Data from the Office for National Statistics (ONS) showed a the UK’s gross domestic product (GDP) contracted by 0.3 per cent in the last three months of 2023 after a fall of 0.1 per cent in the previous quarter, unchanged from its previous estimate last month.

A technical recession is defined as two consecutive quarters of negative growth. Small revisions from the ONS that were not visible in the headline figures, which are rounded to one decimal place, meant that the cumulative decline in the two quarters was 0.4 per cent, rather than a previously stated 0.5 per cent.

Most economists think last year’s recession is already over, however. GDP expanded by 0.2 per cent in January, driven by a strong performance from the all-important service sector.

Survey data suggests the economy has continued to expand in the following months.

The most recent PMI data pointed to a “robust expansion” in March, with the UK outperforming European peers and the US.

With inflation set to fall to two per cent in April and the Bank of England likely to start cutting interest rates in June, many of the obstacles faced by the UK over the past few months are clearing.

Rob Wood, chief UK economist at Pantheon Macroeconomics argued last week that “the stars are aligning for stronger consumer spending growth this year”.

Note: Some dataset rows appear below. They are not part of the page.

Lemma replay_rows_plan fuel file table unix_nano data lines n count config :
  (length lines < fuel)%nat ->
  same (replay_rows fuel file table unix_nano data (mk_dec lines None false n) count)
    (execute config (let '(rows, tail) := rows_of lines in plan_rows file table unix_nano data rows tail count)).
Proof.
  revert lines n count. induction fuel as [|fuel IH]; intros lines n count Hf; [lia|]. cbn [replay_rows].
  pose proof (dec_read_rows lines n) as Hd. unfold dec_more at 1. cbn [dec_has_peeked dec_fp dec_count].
  destruct (rows_of lines) as [[|row rows] tail].
  { destruct tail as [e|]; destruct Hd as [d ->]; by intros w. }
  destruct Hd as (rest & -> & Hrest & Hl).
  rewrite decode_peeked. cbn [plan_rows]. destruct (json_loads opts_ndjson row); [|by intros w].
  destruct (row_event file table unix_nano data row) as [e|event]; [by intros w|].
  destruct (validate_row event) as [e|[event'|]]; [by intros w| |].
  - apply (same_exec_bind config (ie_import_event event' data) (emit (OEvent event' data))); [by apply same_emit|].
    intros []. specialize (IH rest (n + 1) (count + 1) ltac:(lia)). by rewrite Hrest in IH.
  - specialize (IH rest (n + 1) count ltac:(lia)). by rewrite Hrest in IH.
Qed.

Lemma process_file_plan config schema file table unix_nano :
  same (process_file schema file table unix_nano) (execute config (plan_file schema file table unix_nano)).
Proof.
  unfold process_file, plan_file. destruct (dict_get table schema) as [data|]; [|by intros w].
  destruct (iw_open file) as [e|lines]; [by intros w|]. apply replay_rows_plan. lia.
Qed.

Lemma sum_each_plan {A} config (f : A -> IM Z) (g : A -> Plan Z) l total :
  (forall x, same (f x) (execute config (g x))) -> same (sum_each f l total) (execute config (plan_each g l total)).
Proof.
  intros Hfg. revert total. induction l as [|x l IH]; intros total; simpl; [by intros w|].
  apply same_exec_bind; [apply Hfg|]. intros n. apply IH.
Qed.

Lemma replay_listed_plan config schema file :
  same (replay_listed config schema file) (execute config (plan_listed config schema file)).
Proof.
  unfold replay_listed, plan_listed, wanted. destruct (cf_ok _); simpl; [|by intros w].
  destruct (str_in _ _); simpl; [|by intros w]. apply process_file_plan.
Qed.

Lemma marker_plan config table :
  same (_write_progress_marker config table) (execute config (plan_mark config table)).
Proof.
  unfold _write_progress_marker, plan_mark. destruct (ic_has_tracker config && _); [|by intros w]. by apply same_emit.
Qed.

Definition has_flush : bool := match ie_flush_imported with Some _ => true | None => false end.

Lindsay James, investment strategist at Quilter Investors, said after the ONS’ release on Thursday: “It would be premature to declare that the economy has completely turned a corner; however, the indicators suggest that the recession experienced was relatively brief.

“The current expectations align more with a stabilisation in the first half of 2024 rather than a robust bounce-back, primarily due to the ongoing impact of high interest rates and their delayed effects on the market.”